* _What the task requires_: For the entries below, print exactly the lines between the line holding "- intros e s'" and the line holding "HE, disk_next_reach; [apply _|exact Hbind|exact Hst|exact Hd].", inclusive, and nothing else.
*** Opening of The input ***
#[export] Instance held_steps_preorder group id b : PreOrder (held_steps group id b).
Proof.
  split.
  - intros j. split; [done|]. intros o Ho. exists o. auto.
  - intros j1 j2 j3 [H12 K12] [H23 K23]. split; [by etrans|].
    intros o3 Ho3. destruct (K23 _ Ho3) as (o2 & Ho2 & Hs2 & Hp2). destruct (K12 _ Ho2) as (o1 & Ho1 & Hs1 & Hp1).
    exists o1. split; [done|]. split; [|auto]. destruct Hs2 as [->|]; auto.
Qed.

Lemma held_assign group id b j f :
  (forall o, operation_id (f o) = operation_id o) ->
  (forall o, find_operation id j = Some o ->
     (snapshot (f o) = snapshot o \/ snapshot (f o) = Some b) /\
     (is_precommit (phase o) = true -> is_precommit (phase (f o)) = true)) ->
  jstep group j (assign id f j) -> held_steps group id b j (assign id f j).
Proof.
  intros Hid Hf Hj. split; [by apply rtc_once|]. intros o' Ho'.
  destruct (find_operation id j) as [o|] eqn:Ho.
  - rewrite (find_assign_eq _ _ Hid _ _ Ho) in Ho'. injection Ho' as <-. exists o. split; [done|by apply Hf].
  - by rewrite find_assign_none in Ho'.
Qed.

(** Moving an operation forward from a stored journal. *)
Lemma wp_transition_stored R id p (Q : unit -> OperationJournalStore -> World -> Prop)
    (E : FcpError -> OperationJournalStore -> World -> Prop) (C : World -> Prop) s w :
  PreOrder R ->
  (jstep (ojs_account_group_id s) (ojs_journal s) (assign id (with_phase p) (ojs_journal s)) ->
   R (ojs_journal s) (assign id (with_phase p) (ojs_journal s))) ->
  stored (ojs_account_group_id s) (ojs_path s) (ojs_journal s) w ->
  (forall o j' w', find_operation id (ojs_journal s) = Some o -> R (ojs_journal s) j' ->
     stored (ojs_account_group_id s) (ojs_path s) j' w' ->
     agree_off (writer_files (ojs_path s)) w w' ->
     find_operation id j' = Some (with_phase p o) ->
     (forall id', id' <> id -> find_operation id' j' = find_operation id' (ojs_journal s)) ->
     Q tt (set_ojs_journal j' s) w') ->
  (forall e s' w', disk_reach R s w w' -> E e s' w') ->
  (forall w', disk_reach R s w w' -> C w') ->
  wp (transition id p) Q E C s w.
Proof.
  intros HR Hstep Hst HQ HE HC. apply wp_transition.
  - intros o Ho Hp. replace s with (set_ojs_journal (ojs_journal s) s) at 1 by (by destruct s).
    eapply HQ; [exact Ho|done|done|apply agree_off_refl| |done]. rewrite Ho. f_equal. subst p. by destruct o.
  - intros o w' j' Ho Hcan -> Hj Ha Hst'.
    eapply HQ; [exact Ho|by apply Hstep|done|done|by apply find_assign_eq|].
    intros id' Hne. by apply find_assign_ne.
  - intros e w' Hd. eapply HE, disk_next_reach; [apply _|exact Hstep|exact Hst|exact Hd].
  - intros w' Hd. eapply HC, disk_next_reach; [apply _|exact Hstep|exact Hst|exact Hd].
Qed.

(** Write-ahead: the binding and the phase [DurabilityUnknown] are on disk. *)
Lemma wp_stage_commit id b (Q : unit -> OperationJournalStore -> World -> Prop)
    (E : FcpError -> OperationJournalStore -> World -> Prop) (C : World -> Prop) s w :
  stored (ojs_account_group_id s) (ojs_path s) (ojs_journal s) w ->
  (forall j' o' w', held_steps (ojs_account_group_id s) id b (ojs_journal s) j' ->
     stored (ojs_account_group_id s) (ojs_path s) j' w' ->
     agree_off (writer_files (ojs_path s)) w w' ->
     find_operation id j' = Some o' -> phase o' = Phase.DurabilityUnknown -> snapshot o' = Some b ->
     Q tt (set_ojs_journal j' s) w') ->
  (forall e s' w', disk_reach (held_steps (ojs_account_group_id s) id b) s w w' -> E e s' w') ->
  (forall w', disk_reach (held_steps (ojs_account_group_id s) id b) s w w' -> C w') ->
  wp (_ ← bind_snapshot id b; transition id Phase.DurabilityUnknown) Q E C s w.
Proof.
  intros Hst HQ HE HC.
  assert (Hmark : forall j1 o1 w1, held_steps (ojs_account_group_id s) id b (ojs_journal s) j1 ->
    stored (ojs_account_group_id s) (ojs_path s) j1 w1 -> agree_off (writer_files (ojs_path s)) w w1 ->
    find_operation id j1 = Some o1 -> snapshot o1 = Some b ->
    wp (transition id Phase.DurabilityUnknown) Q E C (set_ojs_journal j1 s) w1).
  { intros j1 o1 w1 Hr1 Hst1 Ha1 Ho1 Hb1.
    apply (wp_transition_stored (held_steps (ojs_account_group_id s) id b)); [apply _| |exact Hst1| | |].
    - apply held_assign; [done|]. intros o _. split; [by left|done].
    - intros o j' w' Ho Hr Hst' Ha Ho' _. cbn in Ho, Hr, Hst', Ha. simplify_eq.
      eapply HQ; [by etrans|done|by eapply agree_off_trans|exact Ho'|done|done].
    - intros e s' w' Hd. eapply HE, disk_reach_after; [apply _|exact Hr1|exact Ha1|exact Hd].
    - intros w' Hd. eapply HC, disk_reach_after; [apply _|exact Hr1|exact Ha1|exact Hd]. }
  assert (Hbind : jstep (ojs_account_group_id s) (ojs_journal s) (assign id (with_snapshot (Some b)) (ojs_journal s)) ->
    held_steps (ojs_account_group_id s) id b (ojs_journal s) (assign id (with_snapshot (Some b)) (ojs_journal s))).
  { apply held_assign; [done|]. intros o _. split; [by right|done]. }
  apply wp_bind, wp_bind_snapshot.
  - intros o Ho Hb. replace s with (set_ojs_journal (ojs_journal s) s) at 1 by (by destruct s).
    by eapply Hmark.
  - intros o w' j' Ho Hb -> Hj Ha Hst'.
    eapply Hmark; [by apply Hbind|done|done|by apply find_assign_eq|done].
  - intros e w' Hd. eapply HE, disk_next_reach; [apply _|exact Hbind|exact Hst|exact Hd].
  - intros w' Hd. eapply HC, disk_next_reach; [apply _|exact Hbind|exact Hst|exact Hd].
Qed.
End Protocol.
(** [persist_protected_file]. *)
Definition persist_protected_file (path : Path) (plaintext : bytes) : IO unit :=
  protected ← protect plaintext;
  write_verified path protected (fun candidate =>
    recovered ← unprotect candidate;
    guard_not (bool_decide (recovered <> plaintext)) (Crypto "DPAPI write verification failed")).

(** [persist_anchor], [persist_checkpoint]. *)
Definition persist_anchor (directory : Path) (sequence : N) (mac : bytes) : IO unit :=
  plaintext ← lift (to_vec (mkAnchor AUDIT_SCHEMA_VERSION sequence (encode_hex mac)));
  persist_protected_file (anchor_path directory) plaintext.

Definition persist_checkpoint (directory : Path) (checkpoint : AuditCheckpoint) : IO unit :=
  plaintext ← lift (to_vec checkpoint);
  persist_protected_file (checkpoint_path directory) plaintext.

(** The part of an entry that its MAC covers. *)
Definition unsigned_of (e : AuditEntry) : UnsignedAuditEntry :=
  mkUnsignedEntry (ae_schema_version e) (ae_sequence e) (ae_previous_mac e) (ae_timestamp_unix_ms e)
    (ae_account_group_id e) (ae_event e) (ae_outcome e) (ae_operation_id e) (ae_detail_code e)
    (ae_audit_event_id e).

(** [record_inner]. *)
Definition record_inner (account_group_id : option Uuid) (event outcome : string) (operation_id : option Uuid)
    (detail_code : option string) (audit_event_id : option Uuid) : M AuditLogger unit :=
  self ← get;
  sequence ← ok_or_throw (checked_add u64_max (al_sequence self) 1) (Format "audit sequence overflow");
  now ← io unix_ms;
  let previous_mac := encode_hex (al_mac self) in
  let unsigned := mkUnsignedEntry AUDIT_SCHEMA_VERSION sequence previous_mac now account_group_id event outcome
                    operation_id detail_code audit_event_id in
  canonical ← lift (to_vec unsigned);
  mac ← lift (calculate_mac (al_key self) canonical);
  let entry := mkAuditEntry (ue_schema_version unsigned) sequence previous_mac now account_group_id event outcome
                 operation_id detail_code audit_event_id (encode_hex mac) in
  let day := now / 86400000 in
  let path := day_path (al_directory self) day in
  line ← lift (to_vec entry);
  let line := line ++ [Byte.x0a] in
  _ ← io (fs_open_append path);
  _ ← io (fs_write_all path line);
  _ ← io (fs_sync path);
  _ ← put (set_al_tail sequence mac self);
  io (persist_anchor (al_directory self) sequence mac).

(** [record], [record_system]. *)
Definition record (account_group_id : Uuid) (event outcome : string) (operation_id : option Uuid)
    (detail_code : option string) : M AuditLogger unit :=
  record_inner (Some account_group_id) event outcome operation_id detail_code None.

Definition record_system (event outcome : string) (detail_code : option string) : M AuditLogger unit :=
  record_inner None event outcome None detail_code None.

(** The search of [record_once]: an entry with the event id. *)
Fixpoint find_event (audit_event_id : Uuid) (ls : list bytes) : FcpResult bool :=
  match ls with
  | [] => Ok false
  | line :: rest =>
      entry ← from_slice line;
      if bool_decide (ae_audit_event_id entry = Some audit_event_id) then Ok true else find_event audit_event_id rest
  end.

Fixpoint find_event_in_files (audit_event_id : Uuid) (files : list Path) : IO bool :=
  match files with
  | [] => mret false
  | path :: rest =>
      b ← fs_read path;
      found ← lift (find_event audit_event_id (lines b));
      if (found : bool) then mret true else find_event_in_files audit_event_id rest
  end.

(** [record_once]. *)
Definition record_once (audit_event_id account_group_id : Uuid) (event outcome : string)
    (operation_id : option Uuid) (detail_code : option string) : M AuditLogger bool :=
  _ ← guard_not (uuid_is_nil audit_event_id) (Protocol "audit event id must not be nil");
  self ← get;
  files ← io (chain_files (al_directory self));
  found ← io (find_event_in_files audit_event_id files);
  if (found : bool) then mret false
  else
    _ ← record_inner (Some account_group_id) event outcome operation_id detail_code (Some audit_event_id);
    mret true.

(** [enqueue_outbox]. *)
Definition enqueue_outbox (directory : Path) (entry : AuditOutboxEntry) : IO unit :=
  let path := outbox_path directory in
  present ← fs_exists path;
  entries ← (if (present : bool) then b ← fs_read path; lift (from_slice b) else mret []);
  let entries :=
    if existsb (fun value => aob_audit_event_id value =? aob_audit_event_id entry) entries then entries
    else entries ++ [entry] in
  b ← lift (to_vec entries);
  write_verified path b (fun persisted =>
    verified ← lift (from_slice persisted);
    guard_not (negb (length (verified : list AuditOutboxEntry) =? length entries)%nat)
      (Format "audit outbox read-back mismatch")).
*** Close of The input ***
*** Opening of The input ***
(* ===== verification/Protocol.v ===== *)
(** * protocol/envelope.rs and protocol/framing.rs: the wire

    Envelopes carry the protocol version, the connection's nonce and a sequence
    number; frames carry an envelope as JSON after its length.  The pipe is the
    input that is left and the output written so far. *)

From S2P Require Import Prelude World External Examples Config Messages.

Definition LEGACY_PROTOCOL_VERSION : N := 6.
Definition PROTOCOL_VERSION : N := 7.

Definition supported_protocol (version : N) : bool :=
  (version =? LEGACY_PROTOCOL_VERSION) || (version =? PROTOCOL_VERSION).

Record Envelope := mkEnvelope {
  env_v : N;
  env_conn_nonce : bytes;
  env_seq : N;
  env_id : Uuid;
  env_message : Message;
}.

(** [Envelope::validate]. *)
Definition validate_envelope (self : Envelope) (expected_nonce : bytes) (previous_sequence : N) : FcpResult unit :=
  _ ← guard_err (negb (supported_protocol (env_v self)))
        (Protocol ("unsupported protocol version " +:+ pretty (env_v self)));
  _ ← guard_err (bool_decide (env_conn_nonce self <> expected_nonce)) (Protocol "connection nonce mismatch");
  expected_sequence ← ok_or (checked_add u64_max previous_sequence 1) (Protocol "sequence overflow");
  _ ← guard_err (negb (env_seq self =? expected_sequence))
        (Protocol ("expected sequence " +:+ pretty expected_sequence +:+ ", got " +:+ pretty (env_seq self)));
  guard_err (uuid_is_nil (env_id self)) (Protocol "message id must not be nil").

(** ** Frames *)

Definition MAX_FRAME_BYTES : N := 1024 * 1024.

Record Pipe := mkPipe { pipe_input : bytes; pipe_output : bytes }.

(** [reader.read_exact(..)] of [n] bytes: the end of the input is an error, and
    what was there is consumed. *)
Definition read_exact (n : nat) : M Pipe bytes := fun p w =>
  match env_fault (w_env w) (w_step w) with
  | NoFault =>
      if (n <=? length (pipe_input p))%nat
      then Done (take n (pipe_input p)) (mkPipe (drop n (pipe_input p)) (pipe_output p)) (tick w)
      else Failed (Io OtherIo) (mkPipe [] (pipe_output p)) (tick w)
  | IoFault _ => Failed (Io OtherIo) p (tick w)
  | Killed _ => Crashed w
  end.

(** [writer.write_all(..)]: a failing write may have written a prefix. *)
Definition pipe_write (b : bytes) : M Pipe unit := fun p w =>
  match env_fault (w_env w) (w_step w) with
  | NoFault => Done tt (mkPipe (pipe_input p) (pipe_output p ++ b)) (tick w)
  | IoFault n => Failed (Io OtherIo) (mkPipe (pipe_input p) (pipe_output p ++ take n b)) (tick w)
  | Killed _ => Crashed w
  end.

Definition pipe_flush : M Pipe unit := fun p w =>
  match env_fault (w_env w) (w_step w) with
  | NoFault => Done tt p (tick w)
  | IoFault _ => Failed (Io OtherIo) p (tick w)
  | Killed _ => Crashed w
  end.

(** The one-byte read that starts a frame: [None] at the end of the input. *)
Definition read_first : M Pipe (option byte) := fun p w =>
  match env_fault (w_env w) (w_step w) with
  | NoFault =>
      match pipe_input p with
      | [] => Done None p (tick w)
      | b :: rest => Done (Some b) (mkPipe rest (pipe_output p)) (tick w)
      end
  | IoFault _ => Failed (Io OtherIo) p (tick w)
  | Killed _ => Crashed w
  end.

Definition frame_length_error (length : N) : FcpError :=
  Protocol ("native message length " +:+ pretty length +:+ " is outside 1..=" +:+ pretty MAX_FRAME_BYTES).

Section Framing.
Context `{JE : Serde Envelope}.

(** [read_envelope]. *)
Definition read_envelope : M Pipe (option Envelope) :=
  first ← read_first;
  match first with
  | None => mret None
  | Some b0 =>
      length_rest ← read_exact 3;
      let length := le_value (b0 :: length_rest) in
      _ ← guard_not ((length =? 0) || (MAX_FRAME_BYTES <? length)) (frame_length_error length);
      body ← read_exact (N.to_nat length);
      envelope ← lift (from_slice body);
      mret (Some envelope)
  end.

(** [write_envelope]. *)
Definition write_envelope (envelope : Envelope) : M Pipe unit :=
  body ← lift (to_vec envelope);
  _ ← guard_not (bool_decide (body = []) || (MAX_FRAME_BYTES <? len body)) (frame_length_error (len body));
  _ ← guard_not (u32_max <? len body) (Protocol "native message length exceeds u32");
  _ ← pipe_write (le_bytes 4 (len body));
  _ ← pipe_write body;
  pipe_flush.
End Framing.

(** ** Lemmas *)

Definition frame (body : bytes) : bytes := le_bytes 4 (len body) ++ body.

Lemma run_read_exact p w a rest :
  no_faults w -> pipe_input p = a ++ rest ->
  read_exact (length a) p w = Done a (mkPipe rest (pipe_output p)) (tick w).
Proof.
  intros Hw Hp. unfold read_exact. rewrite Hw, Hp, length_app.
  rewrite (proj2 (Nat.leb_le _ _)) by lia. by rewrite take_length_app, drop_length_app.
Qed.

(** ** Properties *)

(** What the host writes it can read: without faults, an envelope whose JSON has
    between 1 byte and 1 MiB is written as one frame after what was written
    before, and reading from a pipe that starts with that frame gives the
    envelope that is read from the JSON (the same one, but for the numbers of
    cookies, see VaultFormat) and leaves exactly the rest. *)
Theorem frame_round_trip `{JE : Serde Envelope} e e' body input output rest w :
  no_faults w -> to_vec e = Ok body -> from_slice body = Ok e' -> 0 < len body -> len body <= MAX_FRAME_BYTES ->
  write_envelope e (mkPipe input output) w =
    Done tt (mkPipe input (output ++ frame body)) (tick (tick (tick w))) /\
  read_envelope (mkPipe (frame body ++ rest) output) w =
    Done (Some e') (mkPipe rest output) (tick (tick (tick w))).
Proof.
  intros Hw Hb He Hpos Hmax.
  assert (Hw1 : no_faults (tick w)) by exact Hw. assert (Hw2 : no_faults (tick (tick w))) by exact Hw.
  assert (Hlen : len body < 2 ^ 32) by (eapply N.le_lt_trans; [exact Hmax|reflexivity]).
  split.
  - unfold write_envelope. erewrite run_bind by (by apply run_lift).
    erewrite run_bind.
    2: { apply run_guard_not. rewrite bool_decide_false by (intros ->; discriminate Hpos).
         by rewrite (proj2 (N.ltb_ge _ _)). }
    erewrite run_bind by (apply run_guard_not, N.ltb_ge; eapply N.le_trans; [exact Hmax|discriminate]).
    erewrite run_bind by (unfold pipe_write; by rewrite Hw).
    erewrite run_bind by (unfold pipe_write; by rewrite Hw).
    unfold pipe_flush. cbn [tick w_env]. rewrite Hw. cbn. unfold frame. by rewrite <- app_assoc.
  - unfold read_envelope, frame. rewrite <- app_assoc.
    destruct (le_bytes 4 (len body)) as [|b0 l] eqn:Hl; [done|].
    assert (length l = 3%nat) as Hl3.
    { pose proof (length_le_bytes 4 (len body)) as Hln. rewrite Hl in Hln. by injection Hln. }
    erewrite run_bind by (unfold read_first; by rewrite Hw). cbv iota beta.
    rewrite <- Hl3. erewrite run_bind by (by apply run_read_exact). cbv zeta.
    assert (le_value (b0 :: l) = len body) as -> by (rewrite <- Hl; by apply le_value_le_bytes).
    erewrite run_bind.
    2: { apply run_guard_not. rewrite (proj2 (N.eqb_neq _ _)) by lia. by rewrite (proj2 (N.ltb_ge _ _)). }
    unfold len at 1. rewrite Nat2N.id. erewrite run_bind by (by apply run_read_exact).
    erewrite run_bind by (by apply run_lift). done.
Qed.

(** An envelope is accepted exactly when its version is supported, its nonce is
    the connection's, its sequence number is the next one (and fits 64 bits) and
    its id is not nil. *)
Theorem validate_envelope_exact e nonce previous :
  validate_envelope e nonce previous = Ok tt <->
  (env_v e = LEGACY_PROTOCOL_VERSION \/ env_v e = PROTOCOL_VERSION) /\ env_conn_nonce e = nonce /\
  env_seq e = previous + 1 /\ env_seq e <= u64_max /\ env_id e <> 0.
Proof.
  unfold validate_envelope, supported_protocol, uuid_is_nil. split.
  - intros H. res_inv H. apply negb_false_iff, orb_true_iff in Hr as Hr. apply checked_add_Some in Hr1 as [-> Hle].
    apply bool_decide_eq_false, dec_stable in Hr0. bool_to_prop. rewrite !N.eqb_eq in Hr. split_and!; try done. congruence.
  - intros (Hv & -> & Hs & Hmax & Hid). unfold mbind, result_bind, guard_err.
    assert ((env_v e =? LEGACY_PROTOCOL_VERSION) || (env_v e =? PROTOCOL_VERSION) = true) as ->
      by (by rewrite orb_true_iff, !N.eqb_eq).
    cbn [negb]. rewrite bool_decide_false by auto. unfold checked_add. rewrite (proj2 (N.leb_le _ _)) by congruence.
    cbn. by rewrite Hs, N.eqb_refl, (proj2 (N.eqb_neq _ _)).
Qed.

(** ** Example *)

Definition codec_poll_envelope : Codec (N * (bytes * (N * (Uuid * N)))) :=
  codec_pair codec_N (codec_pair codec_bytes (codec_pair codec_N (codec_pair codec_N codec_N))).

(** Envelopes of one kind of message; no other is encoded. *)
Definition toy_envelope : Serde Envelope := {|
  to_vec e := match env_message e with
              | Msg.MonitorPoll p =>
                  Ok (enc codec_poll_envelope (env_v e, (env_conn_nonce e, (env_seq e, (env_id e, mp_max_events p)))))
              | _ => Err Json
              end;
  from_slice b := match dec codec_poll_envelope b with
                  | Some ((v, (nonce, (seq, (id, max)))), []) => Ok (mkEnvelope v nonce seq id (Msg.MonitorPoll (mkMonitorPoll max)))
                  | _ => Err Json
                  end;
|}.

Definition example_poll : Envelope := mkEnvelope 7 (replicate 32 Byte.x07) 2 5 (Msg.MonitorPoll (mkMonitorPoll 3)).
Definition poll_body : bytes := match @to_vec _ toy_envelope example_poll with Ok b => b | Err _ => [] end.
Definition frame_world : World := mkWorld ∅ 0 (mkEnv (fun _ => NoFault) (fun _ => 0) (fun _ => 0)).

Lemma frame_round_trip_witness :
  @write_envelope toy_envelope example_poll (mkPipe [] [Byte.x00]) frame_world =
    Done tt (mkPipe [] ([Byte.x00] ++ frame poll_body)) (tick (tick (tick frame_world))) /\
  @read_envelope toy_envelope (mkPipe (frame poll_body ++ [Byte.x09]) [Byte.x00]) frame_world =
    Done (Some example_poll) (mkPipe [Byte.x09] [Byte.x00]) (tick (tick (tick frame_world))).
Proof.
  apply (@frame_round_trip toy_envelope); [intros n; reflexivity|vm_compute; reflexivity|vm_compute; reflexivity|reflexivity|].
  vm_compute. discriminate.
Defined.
*** Close of The input ***
* _Answer for the task_:
    - intros e s' w' Hd. eapply HE, disk_reach_after; [apply _|exact Hr1|exact Ha1|exact Hd].
    - intros w' Hd. eapply HC, disk_reach_after; [apply _|exact Hr1|exact Ha1|exact Hd]. }
  assert (Hbind : jstep (ojs_account_group_id s) (ojs_journal s) (assign id (with_snapshot (Some b)) (ojs_journal s)) ->
    held_steps (ojs_account_group_id s) id b (ojs_journal s) (assign id (with_snapshot (Some b)) (ojs_journal s))).
  { apply held_assign; [done|]. intros o _. split; [by right|done]. }
  apply wp_bind, wp_bind_snapshot.
  - intros o Ho Hb. replace s with (set_ojs_journal (ojs_journal s) s) at 1 by (by destruct s).
    by eapply Hmark.
  - intros o w' j' Ho Hb -> Hj Ha Hst'.
    eapply Hmark; [by apply Hbind|done|done|by apply find_assign_eq|done].
  - intros e w' Hd. eapply HE, disk_next_reach; [apply _|exact Hbind|exact Hst|exact Hd].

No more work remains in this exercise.